Requirement:
Copy every line of the records that includes the word "amount".

-------- Entries supplied

Lemma invoke_built spec b m fee n classes steps contract function args :
  built b (Some m) fee (felt_of (Z.of_nat (n + 1))) n classes steps ->
  exists b', invoke pedersen poseidon get_selector_from_name sign spec contract function args b = Some b' /\
    built b' (Some m) fee (felt_of (Z.of_nat (n + 1 + 1))) (n + 1) classes
      (steps ++ [CallStep m contract (get_selector_from_name function) args]).
Proof.
  intros [Hm Hf Hn Hns Hc Hs Hh]. unfold invoke. simpl. rewrite Hm. simpl.
  eexists. split; [reflexivity|]. split; simpl; try done.
  - by rewrite Hn, next_nonce.
  - rewrite omap_app, Hns, nonces_from_one_snoc. simpl. by rewrite Hn.
  - rewrite !map_app, Hs. simpl. unfold step_of. simpl. by rewrite !Z.eqb_refl.
  - apply Forall_app_2; [done|]. by repeat constructor.
Qed.

Lemma deploy_built spec b m fee n classes steps class args salt :
  built b (Some m) fee (felt_of (Z.of_nat (n + 1))) n classes steps ->
  exists b', deploy pedersen poseidon get_contract_address get_selector_from_name sign spec class args salt b
             = Some (get_contract_address salt class args 0, b') /\
    built b' (Some m) fee (felt_of (Z.of_nat (n + 1 + 1))) (n + 1) classes
      (steps ++ [CallStep m m (get_selector_from_name "deploy_contract")
                   ([class; salt; Z.of_nat (length args)] ++ args ++ [1])]).
Proof.
  intros Hb. unfold deploy. rewrite (bu_master _ _ _ _ _ _ _ Hb). cbn [mbind option_bind].
  destruct (invoke_built spec b m fee n classes steps m "deploy_contract"
              ([class; salt; Z.of_nat (length args)] ++ args ++ [1]) Hb) as (b' & Hi & Hb').
  exists b'. by rewrite Hi.
Qed.

Lemma deploy_account_built spec b m fee k n classes steps key class salt :
  built b m fee k n classes steps ->
  let calldata := [verifying_key key] in
  let address := get_contract_address salt class calldata 0 in
  exists b', deploy_account pedersen poseidon get_contract_address sign verifying_key spec key class salt b
             = Some (address, b') /\
    built b' m fee k n classes (steps ++ [DeployAccountStep address class salt calldata]).
Proof.
  intros [Hm Hf Hn Hns Hc Hs Hh]. eexists. split; [reflexivity|]. split; simpl; try done.
  - by rewrite omap_app, Hns, app_nil_r.
  - by rewrite !map_app, Hs.
  - apply Forall_app_2; [done|]. by repeat constructor.
Qed.

Lemma legacy_declare_built spec b m fee k n classes steps class h :
  built b m fee k n classes steps -> is_legacy class = true -> class_hash_of class = Some h ->
  ~ h ∈ classes ->
  exists b', legacy_declare is_legacy class_hash_of pedersen poseidon spec class b = Some (h, b') /\
    built b' m fee k n ({[h]} ∪ classes) (steps ++ [DeclareStep 1 h]).
Proof.
  intros [Hm Hf Hn Hns Hc Hs Hh] Hl Hch Hni. unfold legacy_declare. rewrite Hl, Hch. simpl.
  rewrite Hc, bool_decide_false by done. eexists. split; [reflexivity|]. split; simpl; try done.
  - by rewrite omap_app, Hns, app_nil_r.
  - by rewrite Hc.
  - by rewrite !map_app, Hs.
  - apply Forall_app_2; [done|]. by repeat constructor.
Qed.

Lemma declare_built spec b m fee n classes steps class h casm :
  built b (Some m) fee (felt_of (Z.of_nat (n + 1))) n classes steps ->
  class_hash_of class = Some h -> casm_hash class = Some casm -> ~ h ∈ classes ->
  exists b', declare class_hash_of casm_hash pedersen poseidon sign spec class b = Some (h, b') /\
    built b' (Some m) fee (felt_of (Z.of_nat (n + 1 + 1))) (n + 1) ({[h]} ∪ classes)
      (steps ++ [DeclareStep m h]).
Proof.
  intros [Hm Hf Hn Hns Hc Hs Hh] Hch Hcasm Hni. unfold declare. simpl. rewrite Hm, Hch. simpl.
  rewrite Hc, bool_decide_false by done. rewrite Hcasm. simpl.
  eexists. split; [reflexivity|]. split; simpl; try done.
  - by rewrite Hn, next_nonce.
  - rewrite omap_app, Hns, nonces_from_one_snoc. simpl. by rewrite Hn.
  - by rewrite Hc.
  - by rewrite !map_app, Hs.
  - apply Forall_app_2; [done|]. by repeat constructor.
Qed.

(** What the genesis asks for: an account with a known key deploys itself, another is
    deployed by the master; each gets its balance from the master. *)
Definition deployed_address (account : GenesisAccountAlloc) : Z :=
  match account with
  | AllocAccount a => get_contract_address (gac_salt a) DEFAULT_ACCOUNT_CLASS_HASH [gac_public_key a] 0
  | AllocDevAccount a =>
      get_contract_address (gac_salt (dga_inner a)) (gac_class_hash (dga_inner a))
        [verifying_key (dga_private_key a)] 0
  end.
Definition account_steps (m fee : Z) (account : GenesisAccountAlloc) : list Step :=
  match account with
  | AllocAccount a =>
      CallStep m m (get_selector_from_name "deploy_contract")
        [DEFAULT_ACCOUNT_CLASS_HASH; gac_salt a; 1; gac_public_key a; 1]
  | AllocDevAccount a =>
      DeployAccountStep (deployed_address account) (gac_class_hash (dga_inner a))
        (gac_salt (dga_inner a)) [verifying_key (dga_private_key a)]
  end ::
  match gac_balance (account_of account) with
  | Some amount =>
      [CallStep m fee (get_selector_from_name "transfer")
         [deployed_address account; (split_u256 amount).1; (split_u256 amount).2]]
  | None => []
  end.

Lemma transfer_built spec b m fee n classes steps recipient amount :
  built b (Some m) (Some fee) (felt_of (Z.of_nat (n + 1))) n classes steps ->
  exists b', transfer_balance pedersen poseidon get_selector_from_name sign spec recipient amount b = Some b' /\
    built b' (Some m) (Some fee) (felt_of (Z.of_nat (n + 1 + 1))) (n + 1) classes
      (steps ++ [CallStep m fee (get_selector_from_name "transfer")
                   [recipient; (split_u256 amount).1; (split_u256 amount).2]]).
Proof.
  intros Hb. unfold transfer_balance. rewrite (bu_fee _ _ _ _ _ _ _ Hb). cbn [mbind option_bind].
  destruct (split_u256 amount) as [lo hi]. by apply invoke_built.
Qed.

Lemma account_built spec b m fee n classes steps h account :
  built b (Some m) (Some fee) (felt_of (Z.of_nat (n + 1))) n classes steps ->
  gac_class_hash (account_of account) = h ->
  exists b' n', build_account pedersen poseidon get_contract_address get_selector_from_name sign
                  verifying_key spec h account b = Some b' /\
    built b' (Some m) (Some fee) (felt_of (Z.of_nat (n' + 1))) n' classes
      (steps ++ account_steps m fee account).
Proof.
  intros Hb Hh. unfold build_account. rewrite Hh, Z.eqb_refl.
  assert (exists b1 n1 step,
            match account with
            | AllocDevAccount a => deploy_predeployed_dev_account pedersen poseidon get_contract_address
                                     sign verifying_key spec a b
            | AllocAccount a => deploy_predeployed_account pedersen poseidon get_contract_address
                                  get_selector_from_name sign spec (gac_salt a) (gac_public_key a) b
            end = Some (deployed_address account, b1) /\
            built b1 (Some m) (Some fee) (felt_of (Z.of_nat (n1 + 1))) n1 classes (steps ++ [step]) /\
            head (account_steps m fee account) = Some step) as (b1 & n1 & step & -> & Hb1 & Hstep).
  { destruct account as [a|a].
    - destruct (deploy_built spec b m (Some fee) n classes steps DEFAULT_ACCOUNT_CLASS_HASH
                  [gac_public_key a] (gac_salt a) Hb) as (b1 & H1 & H2).
      by exists b1, (n + 1)%nat; eexists.
    - destruct (deploy_account_built spec b (Some m) (Some fee) _ n classes steps (dga_private_key a)
                  (gac_class_hash (dga_inner a)) (gac_salt (dga_inner a)) Hb) as (b1 & H1 & H2).
      by exists b1, n; eexists. }
  unfold account_steps in *. simpl in Hstep. injection Hstep as ->. cbn [mbind option_bind].
  destruct (gac_balance (account_of account)) as [amount|]; [|by exists b1, n1].
  destruct (transfer_built spec b1 m fee n1 classes _ (deployed_address account) amount Hb1)
    as (b2 & H2 & Hb2).
  exists b2, (n1 + 1)%nat. split; [done|]. by rewrite <- app_assoc in Hb2.
Qed.

Lemma accounts_built spec m fee classes h accounts b n steps :
  built b (Some m) (Some fee) (felt_of (Z.of_nat (n + 1))) n classes steps ->
  Forall (fun e => gac_class_hash (account_of e.2) = h) accounts ->
  exists b' n', build_accounts pedersen poseidon get_contract_address get_selector_from_name sign
                  verifying_key spec h accounts b = Some b' /\
    built b' (Some m) (Some fee) (felt_of (Z.of_nat (n' + 1))) n' classes
      (steps ++ flat_map (fun e => account_steps m fee e.2) accounts).
Proof.
  revert b n steps. induction accounts as [|[a account] accounts IH]; intros b n steps Hb Hall.
  { exists b, n. simpl. by rewrite app_nil_r. }
  apply Forall_cons in Hall as [Hh Hall].
  destruct (account_built spec b m fee n classes steps h account Hb Hh) as (b1 & n1 & H1 & Hb1).
  destruct (IH b1 n1 _ Hb1 Hall) as (b2 & n2 & H2 & Hb2). exists b2, n2.
  cbn [build_accounts flat_map snd]. rewrite H1. cbn [mbind option_bind]. by rewrite H2, app_assoc.
Qed.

----------------

Answer for the task:
  | Some amount =>
         [deployed_address account; (split_u256 amount).1; (split_u256 amount).2]]
Lemma transfer_built spec b m fee n classes steps recipient amount :
  exists b', transfer_balance pedersen poseidon get_selector_from_name sign spec recipient amount b = Some b' /\
                   [recipient; (split_u256 amount).1; (split_u256 amount).2]]).
  destruct (split_u256 amount) as [lo hi]. by apply invoke_built.
  destruct (gac_balance (account_of account)) as [amount|]; [|by exists b1, n1].
  destruct (transfer_built spec b1 m fee n1 classes _ (deployed_address account) amount Hb1)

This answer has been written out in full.